The Company couldn’t care what another ex-fauji with 20 years service gets. It usually compares us only with people in civil. If it sees a distinct advantage, it hires. Otherwise, it lets go and hires a person from civil, even if at a higher salary. (We are not talking here of companies which have well defined salary & appointment hierarchies for ex-defence people, similar to those in the services – Amity, Roltas, JPs, DLF, etc. We are talking of the 10s of 1000s of companies which do not have any fauji or do not have any special pre-decided hierarchies or salaries for people from defence). (We are also not talking about our 2nd job – when we move to a second job in civil, we already have a reputation which can be cross-checked. But not so for before our 1st job). Is this is so, What Then? The debate – “How much does an ex-defence person with say 20 years service, get?” is futile – it has no foundation, because hirers just do not care for our length of service – which we call our years of experience. To them, experience is whatever is useful to them – the rest is, well… If this is the case, then:
  • Our salary comparison should not be with other faujis at all. Our Competition and Comparison should be our civil counterparts, against whom the hirer weighs us at every step. (Col Tapesh Sen, Retd. has done a wonderful and revealing survey: How Much Salary Will An Ex-Fauji Get As per his survey, the range of salaries varies from below 50K per month to over 3L per month, with enough people in each range. This clearly indicates that our salary depends on the type of job we pick up, which further depends on the capabilities we are able to showcase to the hirer. The salary has nothing much to do with our years of service in defence.
  • If our comparison is going to be with civil employees, we should make all efforts to read their CVs, acquire their capabilities and find out what salaries they get!. Thereafter try to target that salary range. It will be realistic and it will be in sync with what the hirer is weighing us against. It also keeps us from under-rating ourselves by mistake.
  • To be sure, the hirer might offer us something lower than that in our first job. That is totally understandable – what would you do if you were to hire a person fresh from civil as a company commander – would you do it without trying him first, at least as a Company 2IC? To counter this, we must have enough ammo to try and target a salary which is in the same range as someone in civil – demonstrated domain capabilities in comparison to your civil counterparts (this depends on how we showcase what we have done in defence plus what we have specially learnt, to get this job in civil – this added to your ex-defence soft skills, could get you a salary even higher than your civil counterparts.
  • Once we are in the first job, we can use all the invisible but present skills which the services taught us – never being afraid of learning something new, humility in learning from subordinates, diligence and sheer bullish perseverance and patience!
  • There are many examples of people who have followed this path and scaled great heights – higher even than their civil counter-parts.
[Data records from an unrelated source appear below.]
(** C30: the proxy is transparent.  Whatever the sockets do, Codex is sent the
    client's messages, unchanged and in order, and between them only answers
    that were given to requests of this connection; the client is sent the
    messages of Codex, unchanged and in order, whether or not they could be
    mirrored.  Nothing is lost unless a socket fails, and then only the message
    that could not be sent. *)
Theorem proxy_transparent `{Externals} {S : Type} `{!EventSink S} `{!Draws} `{!ApprovalDraws} `{!CodexLibrary} `{!ProxySockets}
    route reads (p : ProviderWorld (S := S) (I := ProxySocket)) w r :
  proxy_connection_loop route reads (proxy_start p) = (w, r) →
  ∃ kept texts new lost_client lost_server,
    from_client w `prefix_of` messages reads.*1 ∧ from_server w `prefix_of` messages reads.*2 ∧
    data_of (from_client w) = kept ++ lost_client ∧
    interleaves kept (Px_Text <$> texts) (data_of (socket_sent (px_upstream w))) ∧
    written (px_provider w) = written p ++ new ∧ Forall2 (answer_text_of route) new texts ∧
    data_of (from_server w) = data_of (socket_sent (px_downstream w)) ++ lost_server ∧
    length (lost_client ++ lost_server) ≤ 1 ∧ (r = Ok () → lost_client = [] ∧ lost_server = []).
Proof.
  intros Hl. pose proof (loop_reads route reads (proxy_start p) w r Hl) as [Rc Rs].
  destruct (passes_loop route p reads (proxy_start p) w r (proxy_start_transparent route p) Hl)
    as (lc & ls & [(kept & texts & new & Hk & Hi & Hw & Hall) Hd] & Hlen & Hok).
  exists kept, texts, new, lc, ls. split_and!; try done. intros ->. by apply Hok.
Qed.

(** C31: stopping the proxy reaches every registered stream.  However the acceptor,
    the threads of the connections and the thread that stops them interleave, at
    most 16 connections exist and none outlives the acceptor.  Once the registered
    streams were shut down, every stream a connection holds has been shut down,
    those that are opened later included, except an upstream stream that is not
    registered yet: that of a connection which is still in [transport::connect]
    or about to register it.  No stop interrupts that handshake (its own timeout
    does), but a connection that was still being set up never gets to forward:
    the stream is shut down as soon as it is to be registered, and the connection
    ends. *)
Theorem proxy_cancellation actions s :
  proxy_run actions ProxyServer_new = Some s → (raw (next_route s) < u64_max)%N →
  size (proxy_clients s) ≤ 16 ∧
  (∀ failed, acceptor s = Acc_Exited failed → proxy_clients s = ∅) ∧
  ∀ s1 more s2, proxy_act Do_StopStreams s = Some s1 → proxy_run more s1 = Some s2 → (raw (next_route s2) < u64_max)%N →
    (∀ n phase side, proxy_clients s2 !! n = Some phase → holds_stream phase side = true →
       (n, side) ∈ shut_down (proxy_control s2) ∨ unregistered phase side = true) ∧
    (∀ n, proxy_clients s1 !! n ≠ Some Conn_Running → proxy_clients s2 !! n ≠ Some Conn_Running) ∧
    (∀ n cloned setup s3, proxy_clients s2 !! n = Some Conn_Connected → proxy_act (Do_Connection n cloned setup) s2 = Some s3 →
       proxy_clients s3 !! n = Some Conn_Ending ∧ (cloned = Ok () → (n, Side_Server) ∈ shut_down (proxy_control s3))).
Proof.
  intros Hr Hmax. pose proof (proxy_run_ok _ _ _ proxy_new_ok Hr Hmax) as Hs. split_and!; [apply Hs..|].
  intros s1 more s2 Hstop Hmore Hmax2.
  assert (cancelled (proxy_control s1)) as Hc.
  { cbn [proxy_act] in Hstop. destruct (stopped (proxy_control s)) eqn:E; [|done]. by injection Hstop as <-. }
  pose proof (cancelled_run _ _ _ Hc Hmore) as [Hst He].
  pose proof (proxy_run_route _ _ _ Hmore) as Hle. pose proof (proxy_act_ok _ _ _ Hs Hstop ltac:(lia)) as Hs1.
  pose proof (proxy_run_ok _ _ _ Hs1 Hmore Hmax2) as Hs2. split_and!.
  - intros n phase side Hn Hh. destruct (unregistered phase side) eqn:Hu; [by right|left].
    destruct (ok_streams _ Hs2 n phase side Hn Hh Hu) as [Hin|]; [|done]. rewrite He, lookup_empty in Hin. by apply not_elem_of_nil in Hin.
  - intros n. exact (cancelled_run_setup more s1 s2 n Hc Hmore).
  - intros n cloned setup s3 Hn. cbn [proxy_act]. rewrite Hn. cbn. unfold px_register. rewrite Hst.
    destruct cloned as [[]|]; intros [= <-]; simpl; rewrite lookup_insert_eq; (split; [done|]); [set_solver|done].
Qed.

(** ** Witnesses *)

#[export] Instance toy_sockets : ProxySockets := {| upstream_answer := λ _, Ok (); downstream_answer := λ _, Ok () |}.
Definition toy_route : ApprovalRoute := Route_Proxy (Refine 1%N I).
Definition toy_reads : list (result ProxyReadError ProxyMessage * result ProxyReadError ProxyMessage) :=
  [(Ok (Px_Text (lit "a")), Err Px_TimedOut); (Err Px_TimedOut, Ok (Px_Text (lit "b"))); (Ok (Px_Close None), Err Px_TimedOut)].
Definition toy_proxied : ProviderWorld (S := unit) (I := ProxySocket) := provider_start toy_mapper () new_socket.
Definition toy_proxy_run : ProxyWorld (S := unit) * result CodexProviderSourceError unit :=
  proxy_connection_loop toy_route toy_reads (proxy_start toy_proxied).

Lemma toy_proxy_sent :
  bool_decide (socket_sent (px_upstream toy_proxy_run.1) = [Px_Text (lit "a"); Px_Close None])
  && bool_decide (socket_sent (px_downstream toy_proxy_run.1) = [Px_Text (lit "b")]) && is_ok toy_proxy_run.2 = true.
Proof. vm_compute. reflexivity. Qed.

(** A message in each direction. *)
Lemma proxy_transparent_witness :
  socket_sent (px_upstream toy_proxy_run.1) = [Px_Text (lit "a"); Px_Close None] ∧
  data_of (from_server toy_proxy_run.1) = [Px_Text (lit "b")] ∧
  ∃ kept texts, data_of (from_client toy_proxy_run.1) = kept ∧
    interleaves kept (Px_Text <$> texts) (data_of (socket_sent (px_upstream toy_proxy_run.1))).
Proof.
  pose proof toy_proxy_sent as [[Hu%bool_decide_eq_true Hd%bool_decide_eq_true]%andb_true_iff Hok]%andb_true_iff.
  destruct toy_proxy_run as [w r] eqn:Er. cbn [fst snd] in *.
  destruct (proxy_transparent toy_route toy_reads toy_proxied w r Er)
    as (kept & texts & new & lc & ls & _ & _ & Hk & Hi & _ & _ & Hs & _ & Hl).
  destruct r as [[]|]; [|discriminate Hok]. destruct (Hl eq_refl) as [-> ->]. rewrite app_nil_r in Hk, Hs.
  split; [exact Hu|]. split; [rewrite Hs, Hd; reflexivity|]. exists kept, texts. split; [exact Hk|exact Hi].
Defined.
As on date many ex-faujis are serving as CEOs of organizations, Region Heads (Asia, Apec, etc.), Health and Safety Heads, Sales Heads and other equally important posts. Most did not get there in their first leap, but climbed their way up. The start might have been a little steep, but thereafter their abilities and learning skills must surely have made the climb easier and faster!

This Post Has 3 Comments

  1. Satish Nair

    A good article read after long time.

  2. Satish Nair

    A good inspiring article for every ex mens.

  3. Bhavna Sharma

    Very Good Article.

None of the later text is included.